On the topic of rights, Gianluca states that "De facto, data subjects' rights are conditioned to the chosen legal basis, relegating data subject's rights to a façade. In an economical context requiring internationalization of services and business, this element presents difficulties and risks for cross-border transfers of personal data, especially where Saudi Arabia entities act in a capacity of data importer. Consequently, in the next months, we could register a trend whereby companies with an international exposure prefer certain legal bases with the hope of easing their business partners' concerns pertaining to cross-border transfer of data and companies with a Saudi Arabia-focused market footprint opt for other legal bases that trigger lower compliance costs and procedures, with the ultimate consequence of unequal rights for data subjects."

Data processors

The relationship between a controller and a processor must be governed by an agreement that includes certain mandated elements, including the processor's commitment to notify the controller in case of personal data breaches, clarifications on whether the processor is subject to the laws of other countries and the impact on its compliance with the PDPL and the draft Implementing Regulations, and the identification of any subcontractors.

Overall, the controller is responsible for periodically assessing the processor's compliance with the PDPL and the draft Implementing Regulations. In turn, the processor must abide by the controller's instructions or the agreement governing the relationship with the same. In case of violations, the processor is liable to be considered a controller and will be held directly accountable accordingly.

The processor must also comply with certain requirements before entering into any subsequent contract with a sub-processor. Gianluca warns that "It appears that a general authorization for the appointment of sub-processors is not permitted. Thus, processors should seek specific approval for each sub-processor. This could reveal to be a burdensome requirement for entities processing personal data."

Notification of data breaches

Personal data breaches must be notified to the competent authority within a delay not exceeding 72 hours of becoming aware of the incident, but only if such incident potentially causes harm to the personal data, the data subjects, or conflicts with their rights or interests. The notification obligations set out above do not prejudice the obligation of the controller or processor to submit any report or notification according to the National Cybersecurity Authority or any other laws or regulations.

The content of the notification is also specified in detail by the draft Implementing Regulations, which mandate to include elements such as a description of the personal data breach, the actual or approximate number of impacted data subjects, and a description of the actual or potential impact of the breach on personal data and data subjects. If, however, the controller is not able to provide the required information within the 72-hour timeframe, it may provide it at a later date, as soon as possible, with the reasons for the delay.

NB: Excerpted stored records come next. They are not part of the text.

Definition pm_metal_net_ip_l2_detach (h : Z) : IpM Z :=
  gw <- pm_ip_gw_locked ;;
  w <- gets id ;;
  if negb (has_l2 (l2 w) h) then ret (-1) else
  modify (set_l2 (l2_remove (l2 w) h)) ;; pm_ip_rt_del_h h ;;
  w <- gets id ;;
  (if l2_cur w =? h then
     let cur := match last (l2 w) with Some r => l2_h r | None => -1 end in
     modify (set_l2_cur cur) ;; if 0 <=? cur then pm_ip_rt_upsert 0 0 gw cur else ret tt
   else ret tt) ;; ret 0.

(** ** Sockets *)

Definition pm_ip_socket_locked (type : Z) : IpM Z :=
  if type =? SOCK_STREAM then pm_ip_sock_alloc SK_TCP else
  if type =? SOCK_DGRAM then pm_ip_sock_alloc SK_UDP else ret (-1).

(** The highest free slot below [n]. *)
Fixpoint top_free (n : nat) (tbl : list Z) : option Z :=
  match n with
  | O => None
  | S i => if default 1 (tbl !! i) =? 0 then Some (Z.of_nat i) else top_free i tbl
  end.

Definition pm_ip_out_socket_locked (type : Z) : IpM Z :=
  let kind := if type =? SOCK_DGRAM then SK_UDP else SK_TCP in
  w <- gets id ;;
  match top_free (length (sk w)) (sk w) with
  | Some i => p <- sock_new i kind ;; if p =? 0 then ret (-1) else upd_snd p (set_snd_wnd 0) ;; ret i
  | None =>
      g <- grow_sk ;;
      if negb g then ret (-1) else
      cap <- gets (fun w => zlen (sk w)) ;;
      p <- sock_new (cap - 1) kind ;; if p =? 0 then ret (-1) else upd_snd p (set_snd_wnd 0) ;; ret (cap - 1)
  end.

(** Children of a closing listener are freed with it. *)
Definition close_child (fd p : Z) (i : nat) : IpM unit :=
  c <- pm_ip_sock_at (Z.of_nat i) ;;
  if (c =? 0) || (c =? p) then ret tt else
  k <- get_sock c ;;
  if is_kind (k_kind k) SK_TCP && (k_listen k =? fd) then pm_ip_sock_drop (Z.of_nat i) else ret tt.

Definition pm_ip_close_locked (fd : Z) : IpM Z :=
  p <- sock_get fd None ;;
  if p =? 0 then ret (-1) else
  s <- get_sock p ;;
  n <- gets (fun w => length (sk w)) ;;
  (if is_kind (k_kind s) SK_TCP && is_st (k_st s) TCP_LISTEN
   then foldr (fun i k => close_child fd p i ;; k) (ret tt) (seq 0 n) else ret tt) ;;
  if is_kind (k_kind s) SK_TCP && can_fin (k_st s) then
    rc <- pm_ip_tcp_close deliver p ;; ret (if rc <? 0 then -1 else 0)
  else pm_ip_sock_drop fd ;; ret 0.

Definition pm_ip_bind_locked (fd addr port : Z) : IpM Z :=
  p <- sock_get fd None ;;
  if p =? 0 then ret (-1) else
  h <- pm_ip_l2_h_for_addr addr ;;
  upd_sock p (fun s => set_k_l2 (if 0 <=? h then h else k_l2 s) (set_k_bound true (set_k_lport port (set_k_laddr addr s)))) ;; ret 0.

Definition pm_ip_bind_l2_locked (fd h : Z) : IpM Z :=
  p <- sock_get fd None ;;
  has <- pm_ip_l2_has h ;;
  if (p =? 0) || negb has then ret (-1) else upd_sock p (set_k_l2 h) ;; ret 0.

Definition pm_ip_listen_locked (fd backlog : Z) : IpM Z :=
  p <- sock_get fd (Some SK_TCP) ;;
  if p =? 0 then ret (-1) else
  s <- get_sock p ;;
  if negb (k_bound s) then ret (-1) else
  w <- gets id ;;
  let want := if 0 <? backlog then backlog else size_of Limit_backlog w in
  let ceiling := h_soft Limit_backlog (env w) in
  let want := if negb (ceiling =? 0) && (ceiling <? want) then ceiling else want in
  let want := if want =? 0 then 1 else want in
  ok <- hostly (h_alloc (want * 4)) ;;
  if negb ok then ret (-1) else
  upd_sock p (fun s => set_k_st TCP_LISTEN (set_k_an 0 (set_k_aq (replicate (Z.to_nat want) 0) s))) ;; ret 0.

Definition pm_ip_accept_locked (fd : Z) : IpM Z :=
  p <- sock_get fd (Some SK_TCP) ;;
  if p =? 0 then ret (-1) else
  s <- get_sock p ;;
  if negb (is_st (k_st s) TCP_LISTEN) then ret (-1) else
  sock_consume_park p ;;
  s <- get_sock p ;;
  if k_an s =? 0 then
    cur <- current_task ;;
    if negb (cur =? 0) then upd_sock p (set_k_waiter cur) ;; ret (-2) else ret (-1)
  else
    child <- chk (rd (k_aq s) 0) ;;
    rest <- chk (slice (k_aq s) 1 (k_an s - 1)) ;;
    aq <- chk (blit (k_aq s) 0 rest) ;;
    upd_sock p (fun s => set_k_an (k_an s - 1) (set_k_aq aq s)) ;; ret child.

Definition pm_ip_connect_locked (fd addr port : Z) : IpM Z :=
  p <- sock_get fd (Some SK_TCP) ;;
  if p =? 0 then ret (-1) else
  sock_consume_park p ;;
  s <- get_sock p ;;
  w <- gets id ;;
  (if negb (k_bound s) then
     lport <- eph_port ;; upd_sock p (fun k => set_k_bound true (set_k_lport lport (set_k_laddr (src_for w (Some s) addr) k)))
   else if (k_laddr s =? 0) || (k_laddr s =? BCAST) then upd_sock p (set_k_laddr (src_for w (Some s) addr))
   else ret tt) ;;
  upd_sock p (fun s => set_k_st TCP_SYN_SENT
    (set_k_snd (set_snd_una 2000 (set_snd_nxt 2000 (set_iss 2000 (k_snd s)))) (set_k_rport port (set_k_raddr addr s)))) ;;
  pm_ip_tcp_xmit deliver p TCP_SYN [] ;;
  s <- get_sock p ;;
  if is_st (k_st s) TCP_ESTAB then ret 1 else park p ;; ret 0.

Definition pm_metal_net_ip_established (fd : Z) : IpM Z :=
  p <- sock_get fd (Some SK_TCP) ;;
  if p =? 0 then ret (-1) else s <- get_sock p ;; ret (b2z (is_st (k_st s) TCP_ESTAB)).

(** The number of bytes one [send] call may take, and the wait it ends in
    otherwise. *)
Inductive send_plan := Refuse | Wait_window | Wait_resend | Take (len : Z).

Data subjects may also need to be informed. Specifically, the controller must notify the data subjects without undue delay, and in a simple and clear manner, if the breach may cause damage to their data or to their rights and interests.

Controllers must also keep a copy of the notification submitted to the competent authority and document any corrective measures taken.

Key obligations

The draft Implementing Regulations provide details on various obligations imposed on controllers by the PDPL. Some of these are described below.

Data protection officers

Pursuant to Article 30(2) of the PDPL, the draft Implementing Regulations require controllers to appoint one or more individuals as data protection officers (DPOs), to be responsible for the protection of personal data in any of the following cases:

  • the controller is a public entity that provides services that involve the processing of personal data on a large scale;
  • the primary activity of the controller consists of processing operations that require regular and systematic monitoring of individuals on a large scale; or
  • the core activities of the controller consist of processing sensitive personal data.

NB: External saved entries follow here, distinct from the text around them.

(* ===== verification/IpNet.v ===== *)
(** * What the IP stack puts on the wire

    A reasoning layer over [Ip] ... [IpInput]: the frames a host has been
    given ([Wire]), the invariant that every IP packet waiting for a neighbour
    or put on the wire satisfies a predicate ([netinv]), and the proof that the
    link layer keeps it and leaves the rest of the stack alone. *)
From S2P Require Import Prelude Ip IpWire IpLink IpTcp IpInput.

Module IpNet.
Import Ip IpWire IpLink IpTcp IpInput.

(** A frame that carries the IP packet [pkt], padded. *)
Definition carries (f pkt : list Z) : Prop :=
  exists mac pad, length mac = 12%nat /\ f = mac ++ be16 2048 ++ pkt ++ replicate pad 0.
Definition is_arp_frame (f : list Z) : Prop := exists mac body, length mac = 12%nat /\ f = mac ++ be16 2054 ++ body.

Section net.
Context {E : Type} `{!Host E, !HostLaws E, !Wire E, !WireLaws E}.
Local Open Scope metal_scope.
Local Abbreviation stack := (stack E).
Local Abbreviation IpM := (IpM E).
Implicit Types (w : stack).

Definition neigh_good (G : list Z -> Prop) (e : neigh) : Prop := length (a_mac e) = 6%nat /\ (a_pend e = [] \/ G (a_pend e)).
Definition frame_good (G : list Z -> Prop) (f : list Z) : Prop := is_arp_frame f \/ exists pkt, carries f pkt /\ G pkt.

Record netinv (G : list Z -> Prop) w : Prop := {
  ni_arp : Forall (neigh_good G) (arp w);
  ni_wire : Forall (fun hf => frame_good G hf.2) (frames (env w)) }.
(** * cv-job-matcher: a shallow embedding of the scraping, extraction and
      analysis helpers, with the properties of their specification.

    Python values are modelled as follows.
    - A [str] is the list of its Unicode code points ([text]).
    - A Python [int] is a [Z]; indices returned by the matcher are [nat]
      and injected into [Z] where the source does arithmetic on them.
    - An operation that can raise returns a [result]: [Ok v] or [Raise e],
      where [e] carries what [str(e)] would print. *)

From Stdlib Require Import List NArith ZArith QArith Lia Bool String Ascii.
Import ListNotations.

Close Scope Q_scope.

(** ** Python strings *)

Definition char := N.
Definition text := list char.

(** A source literal, written as a Rocq string of ASCII characters. *)
Definition str (s : string) : text :=
  map N_of_ascii (list_ascii_of_string s).

Definition text_eqb (a b : text) : bool :=
  if list_eq_dec N.eq_dec a b then true else false.

(** [len(t)] *)
Definition len (t : text) : Z := Z.of_nat (List.length t).

(** Python's index normalisation for a slice bound: a negative bound counts
    from the end, and every bound is clamped to [0 .. len]. *)
Definition slice_bound (n i : Z) : Z :=
  if (i <? 0)%Z then Z.max 0 (i + n) else Z.min i n.

(** [t[lo:hi]] *)
Definition slice (t : text) (lo hi : Z) : text :=
  let a := slice_bound (len t) lo in
  let b := slice_bound (len t) hi in
  firstn (Z.to_nat (b - a)) (skipn (Z.to_nat a) t).

(** ** Exceptions *)

Inductive result (A : Type) : Type :=
| Ok (v : A)
| Raise (e : text).

Arguments Ok {A} v.
Arguments Raise {A} e.

Definition bind {A B} (m : result A) (k : A -> result B) : result B :=
  match m with
  | Ok v => k v
  | Raise e => Raise e
  end.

The draft Implementing Regulations further notes that DPOs may be officials, employees, or external contractors. Apart from this, the establishment of further rules on the appointment of DPOs, as well as their duties and responsibilities, is deleted to the competent authority.

Record of Processing

The draft Implementing Regulations determine the periods of time during which controllers must keep written records of their processing activities.

Among other things, the controller must keep a record of processing activities during the period of its activity related to personal data processing, in addition to the following periods:

  • three years, starting from the date of termination of the controller's activity, for controllers whose activities involve: processing personal data on a large scale or on a regular basis for individuals that fully or partially lack legal capacity, or for processing activities that require continuous monitoring of data subjects, or for processing personal data using new technologies, or for making decisions based on automated processing of personal data; or
  • one year for controllers not concerned by cases stated above.

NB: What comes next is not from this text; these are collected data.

Lemma execute_commands_no_match (handlers : registry) (t : string) (tr : trace) :
  forallb (fun entry => negb (phrase_in (sanitize_text t) entry)) handlers = true ->
  execute_commands handlers t tr = (Returns (false, t), tr).
Proof.
  intros Hnone. unfold execute_commands. rewrite scan_commands_find.
  destruct (find _ handlers) as [[p h]|] eqn:Hfind; [|reflexivity].
  destruct (find_first _ _ _ Hfind) as [pre [post [Heq [_ Hp]]]].
  rewrite forallb_forall in Hnone. specialize (Hnone (p, h)).
  rewrite Hp in Hnone. discriminate Hnone. rewrite Heq. apply in_elt.
Qed.

(** C5.  When no registered phrase occurs in the sanitized text,
    [execute_commands] returns [(False, transcription)] with the very
    text it was given, calls no handler and no collaborator. *)
Theorem C5_no_match_passes_through (handlers : registry) (t : string) (tr : trace) :
  forallb (fun entry => negb (phrase_in (sanitize_text t) entry)) handlers = true ->
  execute_commands handlers t tr = (Returns (false, t), tr).
Proof. apply execute_commands_no_match. Qed.

Lemma C5_witness :
  execute_commands (COMMAND_HANDLERS Sample.broken) "Wiz, open the window." []
  = (Returns (false, "Wiz, open the window."), []).
Proof.
  apply (C5_no_match_passes_through (COMMAND_HANDLERS Sample.broken)
           "Wiz, open the window." []).
  reflexivity.
Defined.

(** C6, as stated, fails: a matched handler that raises makes
    [execute_commands] raise; no [(False, text)] is returned. *)
Lemma C6_counterexample :
  Str.contains "stop" (sanitize_text "Stop!") = true /\
  execute_commands [("stop", Sample.raising)] "Stop!" []
  = (Raises (Exception "handler failed"), [Invoked "stop"]) /\
  fst (execute_commands [("stop", Sample.raising)] "Stop!" []) <> Returns (false, "Stop!").
Proof. split; [reflexivity|]. split; [reflexivity|]. discriminate. Qed.

(** C6, amended.  The recovery is the handler's own: when the matched
    handler is [handle_open_edge] and launching the browser raises, the
    handler catches the exception and [execute_commands] returns
    [(False, transcription)] with the text unmodified, so the
    transcription goes on.  [execute_commands] has no guard of its own:
    an exception that leaves a matched handler leaves
    [execute_commands] too. *)
Theorem C6_handler_failure (env : environment) (handlers : registry) (t : string)
  (tr : trace) :
  (forall e,
     Str.contains "wiz open edge" (sanitize_text t) = true ->
     env_Popen env (tr ++ [Invoked "wiz open edge"])%list "start /WAIT microsoft-edge:"
       = Some e ->
     execute_commands (COMMAND_HANDLERS env) t tr
     = (Returns (false, t),
        (tr ++ [Invoked "wiz open edge"] ++ [Popen "start /WAIT microsoft-edge:"])%list)) /\
  (forall p h e tr',
     find (phrase_in (sanitize_text t)) handlers = Some (p, h) ->
     h t (tr ++ [Invoked p])%list = (Raises e, tr') ->
     execute_commands handlers t tr = (Raises e, tr')).
Proof.
  split.
  - intros e Hin Hpopen. unfold execute_commands. rewrite scan_commands_find.
    cbn [COMMAND_HANDLERS register_command find]. unfold phrase_in at 1. cbn [fst].
    rewrite Hin. unfold handle_open_edge, try_except, subprocess_Popen, call, emit.
    unfold bind. cbv beta iota. rewrite Hpopen. cbn. now rewrite <- app_assoc.
  - intros p h e tr' Hfind Hraise. unfold execute_commands.
    rewrite scan_commands_find, Hfind. unfold bind, emit. cbv beta iota.
    now rewrite Hraise.
Qed.

Lemma C6_witness :
  execute_commands (COMMAND_HANDLERS Sample.broken) "Wiz, open Edge. Thanks!" []
  = (Returns (false, "Wiz, open Edge. Thanks!"),
     [Invoked "wiz open edge"; Popen "start /WAIT microsoft-edge:"]) /\
  execute_commands [("stop", Sample.raising)] "Stop!" []
  = (Raises (Exception "handler failed"), [Invoked "stop"]).
Proof.
  destruct (C6_handler_failure Sample.broken [("stop", Sample.raising)]
              "Wiz, open Edge. Thanks!" []) as [Hown _].
  destruct (C6_handler_failure Sample.broken [("stop", Sample.raising)] "Stop!" [])
    as [_ Hescapes].
  split.
  - apply (Hown (Exception "cannot spawn")); reflexivity.
  - apply (Hescapes "stop" Sample.raising); reflexivity.
Defined.

(* ================================================================= *)
(** ** [transcribe] *)

(** The module's own registry only adds to the trace. *)
Lemma execute_commands_module_trace (env : environment) (t : string) (tr : trace) :
  exists new, snd (execute_commands (COMMAND_HANDLERS env) t tr) = (tr ++ new)%list.
Proof.
  unfold execute_commands. rewrite scan_commands_find.
  cbn [COMMAND_HANDLERS register_command find]. destruct (phrase_in _ _).
  - unfold handle_open_edge, try_except, subprocess_Popen, call, emit, ret, raised.
    unfold bind. cbv beta iota.
    destruct (env_Popen env _ _); cbn; rewrite <- app_assoc; eexists; reflexivity.
  - exists []. cbn. now rewrite app_nil_r.
Qed.

Lemma post_process_module_trace (env : environment) (cfg : config) (t : string) (tr : trace) :
  exists new,
    snd (post_process_transcription cfg (COMMAND_HANDLERS env) t tr) = (tr ++ new)%list.
Proof.
  unfold post_process_transcription, bind.
  destruct (execute_commands_module_trace env (Str.strip t) tr) as [new Hnew].
  destruct (execute_commands _ _ tr) as [[r|e] tr']; cbn in *; exists new; exact Hnew.
Qed.

Lemma bind_trace {A B} (m : M A) (k : A -> M B) (tr : trace) (c : effect) :
  snd (m tr) = (tr ++ [c])%list ->
  (forall a tr1, exists new, snd (k a tr1) = (tr1 ++ new)%list) ->
  exists rest, snd (bind m k tr) = (tr ++ c :: rest)%list.
Proof.
  intros Hm Hk. unfold bind. destruct (m tr) as [[a|e] tr1]; cbn in Hm; subst tr1.
  - destruct (Hk a (tr ++ [c])%list) as [new Hnew]. exists new.
    rewrite Hnew. now rewrite <- app_assoc.
  - exists []. reflexivity.
Qed.

(** [transcribe_api], step by step: the client, the WAV, the request. *)
Lemma transcribe_api_outcome (env : environment) (cfg : config) (audio : list Z)
  (tr : trace) :
  transcribe_api env cfg audio tr =
  match env_OpenAI env tr (api_key_of env) (base_url_of cfg) with
  | Some e => (Raises e, tr ++ [OpenAI (api_key_of env) (base_url_of cfg)])%list
  | None =>
      match env_sf_write env (tr ++ [OpenAI (api_key_of env) (base_url_of cfg)])%list
              audio (sample_rate_of cfg) with
      | Some e =>
          (Raises e,
           tr ++ [OpenAI (api_key_of env) (base_url_of cfg);
                  SfWrite audio (sample_rate_of cfg)])%list
      | None =>
          (env_api_transcribe env
             (tr ++ [OpenAI (api_key_of env) (base_url_of cfg);
                     SfWrite audio (sample_rate_of cfg)])%list
             (api_request_of cfg audio),
           tr ++ [OpenAI (api_key_of env) (base_url_of cfg);
                  SfWrite audio (sample_rate_of cfg);
                  ApiTranscribe (api_request_of cfg audio)])%list
      end
  end.
Proof.
  unfold transcribe_api, new_OpenAI, sf_write, api_transcriptions_create, call, raised.
  fold (api_key_of env). fold (base_url_of cfg). fold (sample_rate_of cfg).
  fold (api_request_of cfg audio). unfold bind. cbv beta iota.
  destruct (env_OpenAI env tr _ _); cbv beta iota; [reflexivity|].
  destruct (env_sf_write env _ _ _); cbv beta iota; rewrite <- !app_assoc; reflexivity.
Qed.

Lemma transcribe_local_outcome (env : environment) (cfg : config) (audio : list Z)
  (m : whisper_model) (tr : trace) :
  transcribe_local env cfg audio (Some m) tr =
  (match env_local_transcribe env tr (local_request_of cfg m audio) with
   | Returns segments => Returns (String.concat EmptyString segments)
   | Raises e => Raises e
   end,
   tr ++ [LocalTranscribe (local_request_of cfg m audio)])%list.
Proof.
  unfold transcribe_local, local_model_transcribe, call, ret.
  fold (local_request_of cfg m audio). unfold bind. cbv beta iota.
  destruct (env_local_transcribe env tr _); reflexivity.
Qed.

Lemma transcribe_local_trace (env : environment) (cfg : config) (audio : list Z)
  (m : whisper_model) (tr : trace) :
  exists r, snd (transcribe_local env cfg audio (Some m) tr) = (tr ++ [LocalTranscribe r])%list /\
            lr_model r = m /\ lr_audio r = List.map scale_sample audio.
Proof.
  eexists. split.
  - unfold transcribe_local, local_model_transcribe, bind, call, ret. cbn.
    destruct (env_local_transcribe env tr _); reflexivity.
  - split; reflexivity.
Qed.

(** C2, as stated, fails: a buffer with no samples is not [None]; it is
    handed to the backend, and the text that comes back (here with the
    trailing space of post-processing) need not be empty. *)
Lemma C2_counterexample :
  transcribe Sample.calm (Sample.options Sample.all_flags false)
    (COMMAND_HANDLERS Sample.calm) (Some []) (Some Sample.base_on_cpu) []
  = (Returns " ",
     [LocalTranscribe {| lr_model := Sample.base_on_cpu; lr_audio := [];
                         lr_language := None; lr_initial_prompt := None;
                         lr_condition_on_previous_text := true;
                         lr_temperature := Qmake 0 1; lr_vad_filter := false |}]) /\
  transcribe Sample.calm (Sample.options Sample.all_flags false)
    (COMMAND_HANDLERS Sample.calm) (Some []) (Some Sample.base_on_cpu) []
  <> (Returns EmptyString, []).
Proof. split; [reflexivity|discriminate]. Qed.

(** C2, amended.  The short-circuit is on an absent buffer: for
    [audio_data = None], [transcribe] returns the empty string and calls
    nothing.  A buffer that is present, even with no samples, is not
    short-circuited: with [use_api] off and a local model supplied the
    first thing [transcribe] does is to hand it to the local backend;
    with [use_api] on it is submitted to the API as soon as the client
    has been constructed and the WAV encoding written. *)
Theorem C2_absent_buffer (env : environment) (cfg : config) (handlers : registry)
  (local_model : option whisper_model) (tr : trace) :
  transcribe env cfg handlers None local_model tr = (Returns EmptyString, tr) /\
  (use_api (cfg_model_options cfg) = false ->
   forall audio m,
   exists rest,
     snd (transcribe env cfg (COMMAND_HANDLERS env) (Some audio) (Some m) tr)
     = (tr ++ LocalTranscribe (local_request_of cfg m audio) :: rest)%list) /\
  (use_api (cfg_model_options cfg) = true ->
   forall audio,
   env_OpenAI env tr (api_key_of env) (base_url_of cfg) = None ->
   env_sf_write env (tr ++ [OpenAI (api_key_of env) (base_url_of cfg)])%list
     audio (sample_rate_of cfg) = None ->
   exists rest,
     snd (transcribe env cfg (COMMAND_HANDLERS env) (Some audio) local_model tr)
     = (tr ++ [OpenAI (api_key_of env) (base_url_of cfg);
               SfWrite audio (sample_rate_of cfg);
               ApiTranscribe (api_request_of cfg audio)] ++ rest)%list).
Proof.
  split; [reflexivity|]. split.
  - intros Hsel audio m. unfold transcribe. rewrite Hsel. unfold bind.
    rewrite transcribe_local_outcome.
    destruct (env_local_transcribe env tr _) as [segments|e].
    + destruct (post_process_module_trace env cfg (String.concat EmptyString segments)
                  (tr ++ [LocalTranscribe (local_request_of cfg m audio)])%list)
        as [new Hnew].
      exists new. rewrite Hnew. now rewrite <- app_assoc.
    + exists []. reflexivity.
  - intros Hsel audio Hclient Hwav. unfold transcribe. rewrite Hsel. unfold bind.
    rewrite transcribe_api_outcome, Hclient, Hwav.
    destruct (env_api_transcribe env _ _) as [text|e].
    + match goal with
      | |- context [post_process_transcription cfg _ text ?tr0] =>
          destruct (post_process_module_trace env cfg text tr0) as [new Hnew]
      end.
      exists new. rewrite Hnew. now rewrite <- app_assoc.
    + exists []. cbn [snd]. now rewrite app_nil_r.
Qed.

Lemma C2_witness :
  (exists rest,
     snd (transcribe Sample.calm (Sample.options Sample.all_flags false)
            (COMMAND_HANDLERS Sample.calm) (Some []) (Some Sample.base_on_cpu) [])
     = LocalTranscribe
         (local_request_of (Sample.options Sample.all_flags false) Sample.base_on_cpu [])
       :: rest) /\
  (exists rest,
     snd (transcribe Sample.calm (Sample.options Sample.all_flags true)
            (COMMAND_HANDLERS Sample.calm) (Some []) None [])
     = [OpenAI (Some "sk-test") "https://api.openai.com/v1"; SfWrite [] 16000;
        ApiTranscribe (api_request_of (Sample.options Sample.all_flags true) [])]
       ++ rest)%list.
Proof.
  split.
  - destruct (C2_absent_buffer Sample.calm (Sample.options Sample.all_flags false)
                (COMMAND_HANDLERS Sample.calm) None []) as [_ [Hlocal _]].
    exact (Hlocal eq_refl [] Sample.base_on_cpu).
  - destruct (C2_absent_buffer Sample.calm (Sample.options Sample.all_flags true)
                (COMMAND_HANDLERS Sample.calm) None []) as [_ [_ Hapi]].
    exact (Hapi eq_refl [] eq_refl eq_refl).
Defined.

According to Gianluca "These provisions will require an organized and segregated data storing procedure which adds a layer of complexity to the compliance exercise for data controllers."

Data Protection Impact Assessment

Pursuant to Article 22 of the PDPL, the draft Implementing Regulations lay down the rules governing the controller's obligation to conduct and document an assessment of the potential impacts and risks of certain processing activities. The assessment is mandated in the following cases:

  • the controller processes sensitive personal data;
  • the controller collects, compares, or links two or more sets of personal data obtained from different sources;
  • the activity of the controller includes systematic large-scale processing of personal data of those who fully or partially lack legal capacity, processing operations that by their nature require continuous monitoring of data subjects, processing personal data using new technologies, or making decisions based on automated processing of personal data; or
  • the controller provides a product or service that involves processing personal data that is likely to cause serious harm to the rights and privacy of data subjects.

In addition, the assessment must include a set list of elements, such as the impact of the processing, based on its severity, materially and morally, and the likelihood of any negative impact on data subjects, including any psychological, social, physical, or financial impact, and the likelihood of their occurrence.

Requirements related to specific purposes or data

The draft Implementing Regulations also establish rules for certain processing activities or for processing involving specific types of personal data.

Among others, in the case of 'secondary use' of personal data, that is a processing activity for purposes other than those for which the data was initially collected, the draft Implementing Regulations set out the provisions, controls, and procedures related to the same.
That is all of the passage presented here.